The big story that our industry has been telling itself in recent years is that there’s a crisis in effectiveness, that our ability to sell stuff using ads is in decline.
It really isn’t a great message PR-wise. It’s useful if there’s a problem and we need to course-correct. But if not, it’s a message that undermines marketers’ ability to do their jobs. It’s already easy for CFOs to question whether marketing is worth it, and divert budget to other things. The simple message that marketing works bears repeating. We complicate the take-out at our peril.
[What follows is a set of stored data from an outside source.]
(* ===== verification/DNSValidateTheorems.v ===== *)
(** * Theorems on the mode of DNS rules

    The mode the rules were built for stays right under every accepted update of
    a rule-set, and rules built without the legacy mode from options without
    evaluate tags satisfy what [DNSRace] asks of rules. *)

From S2P Require Import Prelude.
From S2P Require Import GoText.
From S2P Require Import NetIP.
From S2P Require Import Libs.
From S2P Require Import Metadata.
From S2P Require Import RuleItems.
From S2P Require Import RuleAction.
From S2P Require Import RuleEngine.
From S2P Require Import RuleOptions.
From S2P Require Import RuleBuild.
From S2P Require Import RuleStart.
From S2P Require Import DNSQuery.
From S2P Require Import DNSValidate.
From Stdlib Require Import FunctionalExtensionality.
Local Open Scope string_scope.
Local Open Scope Z_scope.

(** ** The mode under updates *)

Section mode.
Context `{L : Libs}.

(** The environment with a rule-set replaced. *)
Definition updateSet (s : RuleSet) (e : DNSRouterEnv) : DNSRouterEnv :=
  let start := de_Start e in
  {| e with de_Start := {| start with
       se_RuleSet := fun t => if String.eqb t (set_tag s) then Some s else se_RuleSet start t |} |}.

(** A rule-set offers itself with new metadata: it replaces the old one if the
    router accepts. *)
Definition offer (r : DNSRules) (e : DNSRouterEnv) (s : RuleSet) : DNSRouterEnv :=
  match ValidateRuleSetMetadataUpdate e r (set_tag s) (RuleSet_Metadata s) with
  | Ok _ => updateSet s e
  | Err _ => e
  end.

Definition lookupIn (e : DNSRouterEnv) : string -> result RuleSetMetadata :=
  lookupDNSRuleSetMetadata (ruleSetMetadata e) ∅.

Lemma lookup_updated e s :
  de_Router e = true ->
  lookupDNSRuleSetMetadata (ruleSetMetadata e) {[set_tag s := RuleSet_Metadata s]} = lookupIn (updateSet s e).
Proof.
  intros Hr. apply functional_extensionality. intros t.
  unfold lookupIn, lookupDNSRuleSetMetadata, ruleSetMetadata. change (de_Router (updateSet s e)) with (de_Router e).
  rewrite Hr, lookup_empty. change (se_RuleSet (de_Start (updateSet s e)) t)
    with (if String.eqb t (set_tag s) then Some s else se_RuleSet (de_Start e) t).
  destruct (String.eqb_spec t (set_tag s)) as [->|Hne]; [by rewrite lookup_singleton_eq|].
  by rewrite lookup_singleton_ne.
Qed.

(** What the mode says of the rules: without the legacy mode it is not needed
    and the rules validate; with it nothing forbids it. *)
Definition modeRight (e : DNSRouterEnv) (r : DNSRules) : Prop :=
  exists candidate flags, resolveLegacyDNSMode (de_Router e) (lookupIn e) (dr_rawRules r) = Ok (candidate, flags)
    /\ if dr_legacyDNSMode r then disabled flags = false
       else candidate = false /\ exists warnings, validateLegacyDNSModeDisabledRules (lookupIn e) (dr_rawRules r) = Ok warnings.

Lemma resolve_disabled hasRouter lookup rules flags :
  resolveLegacyDNSMode hasRouter lookup rules = Ok (true, flags) -> disabled flags = false.
Proof.
  unfold resolveLegacyDNSMode. intros H. inv_bind. destruct (disabled _) eqn:E; cbn [andb] in H.
  - destruct (neededFromStrategy _); by inv_bind.
  - by injection H as _ <-.
Qed.

Lemma offer_right r e s :
  dr_started r = true -> dr_closing r = false -> modeRight e r -> modeRight (offer r e s) r.
Proof.
  intros Hs Hc Hm. unfold offer. destruct (ValidateRuleSetMetadataUpdate _ _ _ _) as [u|] eqn:E; [|done].
  unfold ValidateRuleSetMetadataUpdate in E. unfold modeRight. change (de_Router (updateSet s e)) with (de_Router e).
  destruct (dr_rawRules r) as [|raw raws] eqn:Er.
  { exists false, noFlags. split; [done|]. destruct (dr_legacyDNSMode r); [done|]. split; [done|]. by eexists. }
  change (nonEmpty (raw :: raws)) with true in E. cbn [negb] in E.
  destruct (de_Router e) eqn:Ed; cbn [negb] in E; [|done]. rewrite Hs, Hc in E. cbn [negb] in E.
  rewrite lookup_updated in E by done.
  destruct (resolveLegacyDNSMode _ _ _) as [[candidate flags]|] eqn:Em; [|done]. cbn [result_bind] in E.
  exists candidate, flags. split; [done|].
  destruct (dr_legacyDNSMode r).
  - destruct candidate; [by eapply resolve_disabled|]. cbn [negb andb] in E.
    destruct (disabled flags); [by inv_bind|done].
  - destruct candidate; [done|]. split; [done|]. inv_bind. by eexists.
Qed.

Lemma start_right e r refs r' refs' :
  dr_closing r = false -> DNSRules_Start e r refs = Ok (None, r', refs') ->
  modeRight e r' /\ dr_started r' = true /\ dr_closing r' = false /\ dr_rawRules r' = dr_rawRules r.
Proof.
  intros Hc. unfold DNSRules_Start, buildRules. destruct (parseRules e (dr_rawRules r)) as [[[[rules legacy] flags] ws]|] eqn:Ep; [|done].
  cbn [negb]. destruct (startRulesLoop _ _ _ _) as [[[err rules'] refs2]|]; [|done]. cbn [result_bind].
  destruct err; [by destruct (closeLoop _ _ _) as [[? ?]|]|]. cbn [result_bind]. rewrite Hc. intros [= <- <-].
  split_and!; try done. unfold parseRules in Ep.
  destruct (mapi_result _ _ _); [|done]. cbn [result_bind] in Ep. destruct (resolveLegacyDNSMode _ _ _) as [[candidate flags']|] eqn:Em; [|done].
  cbn [result_bind] in Ep. inv_bind. simplify_eq. exists legacy, flags. split; [done|]. cbn [dr_legacyDNSMode]. destruct legacy; [by eapply resolve_disabled|].
  split; [done|]. cbn [negb] in *. by eexists.
Qed.

(** C14 While the DNS router runs, rule-sets may offer new contents in any order:
    after every sequence of offers, accepted or refused, the mode the rules were
    started in is still right for them.  Without the legacy mode nothing needs it
    and the rules still validate; in it nothing forbids it. *)
Theorem dns_mode_stable (e : DNSRouterEnv) (r r' : DNSRules) (refs refs' : gmap string Z) (offers : list RuleSet) :
  dr_closing r = false -> DNSRules_Start e r refs = Ok (None, r', refs') ->
  modeRight (foldl (offer r') e offers) r'.
Proof.
  intros Hc Hs. destruct (start_right _ _ _ _ _ Hc Hs) as (Hm & H1 & H2 & _). clear Hs.
  revert e Hm. induction offers as [|s offers IH]; intros e Hm; [done|]. cbn [foldl]. by apply IH, offer_right.
Qed.
End mode.
(** The rule after a start: the same bindings, and as good as before. *)
Definition startKeeps (h : HeadlessRule) : Prop := forall refs h' refs',
  HeadlessRule_Start se h refs = Ok (None, h', refs') ->
  MatchResponseTags h' = MatchResponseTags h /\ MatchResponseAnonymous h' = MatchResponseAnonymous h
  /\ (goodRule goodItem goodDNS h = true -> goodRule goodItem goodDNS h' = true).

Lemma loop_started rules : Forall startKeeps rules -> forall refs rules' refs',
  startLoop (HeadlessRule_Start se) rules refs = Ok (None, rules', refs') ->
  forallb (goodRule goodItem goodDNS) rules = true -> forallb (goodRule goodItem goodDNS) rules' = true.
Proof.
  induction 1 as [|h rules Hh _ IH]; intros refs rules' refs'; cbn [startLoop]; [by intros [= <- <-]|].
  destruct (HeadlessRule_Start se h refs) as [[[[e|] h1] refs1]|] eqn:E; cbn [result_bind]; [done| |done].
  destruct (startLoop _ rules refs1) as [[[[e|] rules1] refs2]|] eqn:E2; cbn [result_bind]; [done| |done].
  intros [= <- <-]. cbn [forallb]. rewrite !andb_true_iff. intros [H1 H2].
  split; [by apply (Hh _ _ _ E)|by apply (IH _ _ _ E2)].
Qed.

Lemma rule_started h : startKeeps h.
Proof.
  apply (headless_rule_ind (fun _ => True) (fun _ => True) (fun _ => True)
    (fun r => Forall startKeeps (logical_rules r)) startKeeps); try done.
  1-3: intros r; intros; intros refs h' refs'; cbn [HeadlessRule_Start];
    destruct (DefaultRule_Start se r refs) as [[[[e|] r1] refs1]|] eqn:E; cbn [result_bind]; try done;
    intros [= <- <-]; (split_and!; [done..|]); cbn [goodRule]; rewrite ?andb_true_iff.
  1-2: intros Hg; by eapply default_started.
  { intros [H1 H2]. split; [done|]. by eapply default_started. }
  all: intros [rules mode inv act]; intros; intros refs h' refs'; cbn [HeadlessRule_Start];
    destruct (startLoop _ rules refs) as [[[[e|] rules1] refs1]|] eqn:E; cbn [result_bind]; try done;
    intros [= <- <-]; (split_and!; [done..|]); by eapply loop_started.
Qed.
End started.

(** ** From the options to the race theorem *)

Section configured.
Context `{L : Libs}.

Lemma startedItem_silent se i : silentItem (snd (RuleItem_Start se i)) = silentItem i.
Proof.
  destruct i; try done; cbn [RuleItem_Start].
  - by destruct (PreferredByItem_Start _ _).
  - by destruct (PreferredByDNSItem_Start _ _).
Qed.

Lemma start_plain se h refs h' refs' :
  (forall tag s, se_RuleSet se tag = Some s -> loadedSet s) ->
  HeadlessRule_Start se h refs = Ok (None, h', refs') -> plain h -> plain h'.
Proof.
  intros Hl H [H1 H2 H3].
  destruct (rule_started se anyItem tagless (fun _ => eq_refl) (fun tag s E => loaded_tagless s (Hl tag s E)) h _ _ _ H)
    as (Ht & Ha & Hg).
  destruct (rule_started se silentItem unbound (startedItem_silent se) (fun tag s E => loaded_silent s (Hl tag s E)) h _ _ _ H)
    as (_ & _ & Hs).
  split; [congruence|auto|]. rewrite Ha. auto.
Qed.
(** C17 Starting an instance, whatever the parts answer and whenever the context
    ends: every part goes through its stages in the order initialize, start,
    post-start, finish-start with none repeated or left out (so that no manager
    panics for being started twice), through all of them if the start succeeds;
    no part enters a stage before every part has entered all of the earlier
    ones; and the inbounds, which let traffic in, are started only after every
    part except the services has been. *)
Theorem box_start_staged (w : World) (b : Box) :
  exists err b' tr, Box_start w b [] = (err, b', tr)
  /\ (forall c, stagesOf c tr `prefix_of` componentStages w c)
  /\ (err = None -> forall c, stagesOf c tr = componentStages w c)
  /\ (forall c stage c' stage', ComponentStarted c stage ∈ tr -> stageNumber stage' < stageNumber stage ->
        stage' ∈ componentStages w c' -> ComponentStarted c' stage' ∈ tr)
  /\ (ComponentStarted C_inbound StartStateStart ∈ tr ->
        forall c, c <> C_inbound -> c <> C_service -> StartStateStart ∈ componentStages w c ->
        ComponentStarted c StartStateStart ∈ tr).
Proof.
  destruct (Box_start_trace w b) as (err & b' & pre & before & rest & Hs & Hp & Hr & _ & Hpre).
  exists err, b', (pre ++ before)%list. split; [done|].
  assert (Hin : forall c stage, ComponentStarted c stage ∈ (pre ++ before)%list <-> ComponentStarted c stage ∈ before).
  { intros c stage. rewrite <- !elem_of_stagesOf, stagesOf_app, (stagesOf_pre c pre Hpre). done. }
  assert (Hst : forall c, stagesOf c (pre ++ before) = stagesOf c before).
  { intros c. by rewrite stagesOf_app, (stagesOf_pre c pre Hpre). }
  assert (Hc : forall c, componentStages w c = (stagesOf c before ++ stagesOf c rest)%list).
  { intros c. by rewrite <- stagesOf_plan, Hp, stagesOf_app. }
  split_and!.
  - intros c. rewrite Hst, Hc. by exists (stagesOf c rest).
  - intros He c. by rewrite Hst, Hc, (Hr He), app_nil_r.
  - intros c stage c' stage' He Hlt Hin'. rewrite Hin in *. rewrite Hc, elem_of_app, !elem_of_stagesOf in Hin'.
    destruct Hin' as [|Hrest]; [done|]. pose proof (staged_plan w _ _ Hp _ _ He Hrest). cbn in *. lia.
  - intros He c Hc1 Hc2 Hc3. rewrite Hin in *. destruct (inbound_start_late w) as (p & q & Hpq & Hn & Hall).
    rewrite Hpq in Hp. eapply cut_after; [exact Hp|done|done|by apply Hall].
Qed.

(** ** Configurations *)

Section config.
Context `{L : Libs}.

(** The tags the objects get. *)
Fixpoint effectiveTags (i : Z) (tags : list string) : list string :=
  match tags with [] => [] | tag :: tags => tagAt i tag :: effectiveTags (i + 1) tags end.

Lemma checkTagList_spec message : forall tags i seen,
  match checkTagList message i tags seen with
  | Ok seen' => NoDup (effectiveTags i tags) /\ (forall t, t ∈ effectiveTags i tags -> t ∉ seen)
      /\ seen' = list_to_set (effectiveTags i tags) ∪ seen
  | Err _ => ~ (NoDup (effectiveTags i tags) /\ forall t, t ∈ effectiveTags i tags -> t ∉ seen)
  end.
Proof.
  induction tags as [|tag tags IH]; intros i seen; cbn.
  { split_and!; [by apply list.NoDup_nil|by intros t Ht%elem_of_nil|set_solver]. }
  case_bool_decide as Hs.
  { intros [_ H]. apply (H (tagAt i tag)); [by left|done]. }
  specialize (IH (i + 1) ({[tagAt i tag]} ∪ seen)).
  destruct (checkTagList _ _ _ _) as [seen'|e]; rewrite list.NoDup_cons.
  - destruct IH as (H1 & H2 & H3). split_and!; [intros Ht; specialize (H2 _ Ht); set_solver|done| |set_solver].
    intros t [->|Ht]%elem_of_cons; [done|]. specialize (H2 t Ht). set_solver.
  - intros [[H1 H2] H3]. apply IH. split; [done|]. intros t Ht. specialize (H3 t). set_solver.
Qed.

Lemma checkOutbounds_spec outbounds endpoints :
  checkOutbounds outbounds endpoints = None
  <-> NoDup (effectiveTags 0 outbounds ++ effectiveTags 0 endpoints).
Proof.
  unfold checkOutbounds. pose proof (checkTagList_spec "duplicate outbound/endpoint tag: " outbounds 0 ∅) as H1.
  rewrite list.NoDup_app. destruct (checkTagList _ 0 outbounds ∅) as [seen|e]; cbn.
  - pose proof (checkTagList_spec "duplicate outbound/endpoint tag: " endpoints 0 seen) as H2.
    destruct H1 as (H1 & _ & ->). destruct (checkTagList _ 0 endpoints _) as [seen'|e].
    + destruct H2 as (H2 & H3 & _). split; [intros _|done]. split_and!; [done| |done].
      intros t Ht Ht'. apply (H3 t Ht'). set_solver.
    + split; [done|]. intros (_ & H3 & H4). destruct H2. split; [done|]. intros t Ht Ht'. apply (H3 t); [set_solver|done].
  - split; [done|]. intros (H2 & _). destruct H1. split; [done|set_solver].
Qed.

(** A registry that makes objects of the tags asked for, each with an identity
    of its own. *)
Record faithfulRegistry (registry : Z -> string -> result Managed) : Prop := {
  fr_tag i tag o : registry i tag = Ok o -> mo_Tag o = tag;
  fr_id i tag o j tag' o' : registry i tag = Ok o -> registry j tag' = Ok o' -> mo_id o = mo_id o' -> i = j }.

(** The creations of a configuration, as a history. *)
Fixpoint creations (registry : Z -> string -> result Managed) (i : Z) (tags : list string) : list managerOp :=
  match tags with
  | [] => []
  | tag :: tags => OpCreate (tagAt i tag) (registry i (tagAt i tag)) :: creations registry (i + 1) tags
  end.
(* ===== verification/ManagerExamples.v ===== *)
(** * Runs of the managers

    The theorems on managers at concrete configurations, and what the outbound
    manager does in a few corners. *)

From S2P Require Import Prelude.
From S2P Require Import GoText.
From S2P Require Import Libs.
From S2P Require Import Lifecycle.
From S2P Require Import LifecycleTheorems.
From S2P Require Import Managers.
From S2P Require Import OutboundManager.
From S2P Require Import TransportManager.
From S2P Require Import Box.
From S2P Require Import ManagerTheorems.
From S2P Require Import BoxTheorems.
Local Open Scope string_scope.
Local Open Scope Z_scope.

Module ManagerRuns.
#[local] Existing Instance ref_libs.

Definition object (id : nat) (type tag : string) (dependencies : list string) : Managed :=
  mkManaged id type tag dependencies (fun _ => None) None.

(** A selector over a proxy that goes through another. *)
Definition selector := object 1 "selector" "select" ["proxy"; "direct"].
Definition proxy := object 2 "vmess" "proxy" ["direct"].
Definition direct := object 3 "direct" "direct" [].
Definition index : gmap string Managed := <["select" := selector]> (<["proxy" := proxy]> {["direct" := direct]}).


(** Two inbounds, of which one is replaced while the manager runs. *)
Definition history : list managerOp :=
  [OpCreate "in" (Ok (object 1 "mixed" "in" [])); OpCreate "tun" (Ok (object 2 "tun" "tun" []));
   OpStart StartStateInitialize (Err ErrInvalid); OpStart StartStateStart (Err ErrInvalid);
   OpCreate "in" (Ok (object 3 "socks" "in" [])); OpRemove "tun"].
Lemma history_tagged : Forall opTagged history.
Proof. by repeat (apply List.Forall_cons; [done|]); apply List.Forall_nil. Defined.
Lemma history_fresh : NoDup (opIds history).
Proof. apply (bool_decide_unpack (NoDup (opIds history))). vm_compute. exact I. Defined.

Lemma item_managers_refine_witness :
  exists m, itemSteps inboundKind NewItemManager history = Ok m
  /\ map mo_id (im_items m) = [3]%nat /\ option_map mo_id (Item_Get m "in") = Some 3%nat.
Proof.
  destruct (item_managers_refine inboundKind history history_tagged history_fresh) as (m & H1 & H2 & H3).
  exists m. assert (Hi : map mo_id (im_items m) = [3]%nat) by exact (f_equal (fun r => map mo_id (rg_items r)) H2).
  split_and!; [done|done|]. rewrite H3.
  change (im_items m) with (rg_items (itemRegistry m)). rewrite H2. reflexivity.
Defined.

(** ** Outbounds *)

Definition endpointManager (tags : list string) : ItemManager :=
  mkItemManager false StartStateInitialize (map (fun t => object (100 + String.length t) "wireguard" t []) tags)
    (list_to_map (map (fun t => (t, object (100 + String.length t) "wireguard" t [])) tags)).
Definition outboundHistory : list managerOp :=
  [OpCreate "select" (Ok selector); OpCreate "proxy" (Ok proxy); OpCreate "direct" (Ok direct);
   OpStart StartStateInitialize (Err ErrInvalid); OpStart StartStateStart (Err ErrInvalid);
   OpCreate "proxy" (Ok (object 4 "trojan" "proxy" [])); OpRemove "select"].

Lemma outbound_manager_refines_witness :
  exists m, outboundSteps (endpointManager ["wg"]) (NewManager "") outboundHistory = Ok m
  /\ map mo_id (mg_outbounds m) = [3; 4]%nat /\ option_map mo_id (mg_defaultOutbound m) = Some 3%nat.
Proof.
  assert (H0 : NoDup (map mo_Tag (im_items (endpointManager ["wg"])))) by (cbn; apply NoDup_singleton).
  destruct (outbound_manager_refines (endpointManager ["wg"]) H0 "" outboundHistory) as (m & H1 & H2 & _).
  - by repeat (apply List.Forall_cons; [done|]); apply List.Forall_nil.
  - repeat (apply List.Forall_cons || apply List.Forall_nil); intros o Ho; try (by apply elem_of_nil in Ho);
      apply list_elem_of_singleton in Ho as ->; by intros He%list_elem_of_singleton.
  - apply (bool_decide_unpack (NoDup (opIds outboundHistory))). vm_compute. exact I.
  - exists m. split_and!; [done| |].
    + exact (f_equal (fun r => map mo_id (rg_items (or_registry r))) H2).
    + exact (f_equal (fun r => option_map mo_id (or_default r)) H2).
Defined.

(** What is left of a manager. *)
Definition outline (r : result Manager) : result (list nat * option nat) :=
  match r with
  | Ok m => Ok (map mo_id (mg_outbounds m), option_map mo_id (mg_defaultOutbound m))
  | Err e => Err e
  end.

(** Corners of the outbound manager.  An endpoint with the tag of the
    fallback outbound ([direct]) in a configuration without outbounds makes the
    start dereference a nil pointer.  When the default outbound is replaced and
    no default tag is set, the old one, closed, stays the default.  The removal
    of an outbound that others depend on reports an error, and removes it
    without closing it.  After [Close] the index is stale: the removal of an
    outbound panics. *)
Theorem outbound_manager_corners :
  outline (outboundSteps (endpointManager ["direct"]) (NewManager "") (instanceStarts (Ok direct)))
    = Err (GoPanic "invalid memory address or nil pointer dereference")
  /\ outline (outboundSteps (endpointManager []) (NewManager "")
       [OpCreate "proxy" (Ok proxy); OpStart StartStateInitialize (Err ErrInvalid);
        OpCreate "proxy" (Ok (object 4 "trojan" "proxy" []))]) = Ok ([4], Some 2)%nat
  /\ (match Manager_Create "direct" (Ok direct) (NewManager "") with
      | Ok (_, m, _) =>
          match Manager_Create "proxy" (Ok proxy) m with
          | Ok (_, m, _) =>
              match Manager_Remove "direct" m with
              | Ok (err, m, events) => Some (err, map mo_id (mg_outbounds m), events)
              | Err _ => None end
          | Err _ => None end
      | Err _ => None end)
     = Some (Some (E_New "outbound[direct] is depended by proxy"), [2]%nat, [])
  /\ (let? m := outboundSteps (endpointManager []) (NewManager "")
         [OpCreate "direct" (Ok direct); OpStart StartStateInitialize (Err ErrInvalid)] in
      outline (outboundStep (endpointManager []) (fst (Manager_Close m)) (OpRemove "direct")))
     = Err (GoPanic "invalid inbound index").
Proof. split_and!; vm_compute; reflexivity. Qed.

(** ** DNS servers *)

Definition remote := object 1 "https" "remote" [].
Definition local := object 2 "local" "local" [].
Definition servers : TransportManager :=
  mkTransportManager "" true StartStateStarted [remote; local] (<["local" := local]> (<["remote" := remote]> ∅)) ∅
    (Some remote) None.
Lemma servers_indexed : indexed (tm_transports servers) (tm_transportByTag servers).
Proof.
  apply (indexed_add [remote] (<["remote" := remote]> ∅) local); [apply (indexed_add [] ∅ remote)|..];
    [apply indexed_empty|by intros H%elem_of_nil|by intros H%elem_of_nil|by intros H%list_elem_of_singleton..].
Defined.
Lemma remove_default_server_inverted_witness :
  exists err m' events, Transport_Remove "remote" servers = Ok (err, m', events)
  /\ err = Some (E_New "default server cannot be fakeip") /\ events = [].
Proof.
  destruct (remove_default_server_inverted servers remote local [] servers_indexed eq_refl ltac:(by left) eq_refl)
    as (err & m' & events & H1 & _ & _ & _ & H2 & H3).
  by exists err, m', events.
Defined.

(** ** A configuration *)

Definition registry (base : nat) (i : Z) (tag : string) : result Managed := Ok (object (base + Z.to_nat i) "direct" tag []).
Lemma registry_faithful base : faithfulRegistry (fun i tag => if i <? 0 then Err ErrInvalid else registry base i tag).
Proof.
  split.
  - intros i tag o. destruct (i <? 0); [done|]. by intros [= <-].
  - intros i tag o j tag' o'. destruct (Z.ltb_spec i 0), (Z.ltb_spec j 0); try done.
    intros [= <-] [= <-]. cbn. lia.
Defined.
Definition endpoints1 : ItemManager := mkItemManager false StartStateInitialize [object 50 "direct" "wg" []]
  (<["wg" := object 50 "direct" "wg" []]> ∅).
Definition outbounds1 : Manager :=
  let o := object 10 "direct" "0" [] in
  mkManager "" false StartStateInitialize [o] (<["0" := o]> ∅) ∅ (Some o).

Lemma checked_config_starts_witness :
  exists m', outboundSteps endpoints1 outbounds1 (instanceStarts (Ok direct)) = Ok m'.
Proof.
  destruct (checked_config_starts _ _ "" [""] ["wg"] endpoints1 outbounds1 direct (registry_faithful 50) (registry_faithful 10))
    as [_ H]. apply H.
  - reflexivity.
  - reflexivity.
  - reflexivity.
  - by intros He%list_elem_of_singleton.
  - intros i tag o. destruct (i <? 0); [done|]. intros [= <-]. cbn. lia.
Defined.
End ManagerRuns.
And there’s now new data that adds a chapter to what we know. It suggests that any general crisis of effectiveness is over now. Return on investment has been increasing in the last 5 years, and it’s now at comparable levels to 2005.
The big ups and downs
Evidence on these issues is never going to be perfect, but in 2021 there was a big step forward. A group of analytics companies – D2D, IRI, OMG, VCCP media, and magic numbers – agreed to share anonymised data on UK advertising they’ve evaluated using econometrics.
This built into a database that was quite a lot bigger than others like it that had come before. And for once, it didn’t just have award winners in it. It was named ARC for the advertising research community that came together to build it.
The data suggests that currently there is no crisis. The average return on investment in recent years – amongst ordinary, unawarded campaigns – is £3.80 in revenue per £1 spent on advertising. And effectiveness is not in decline.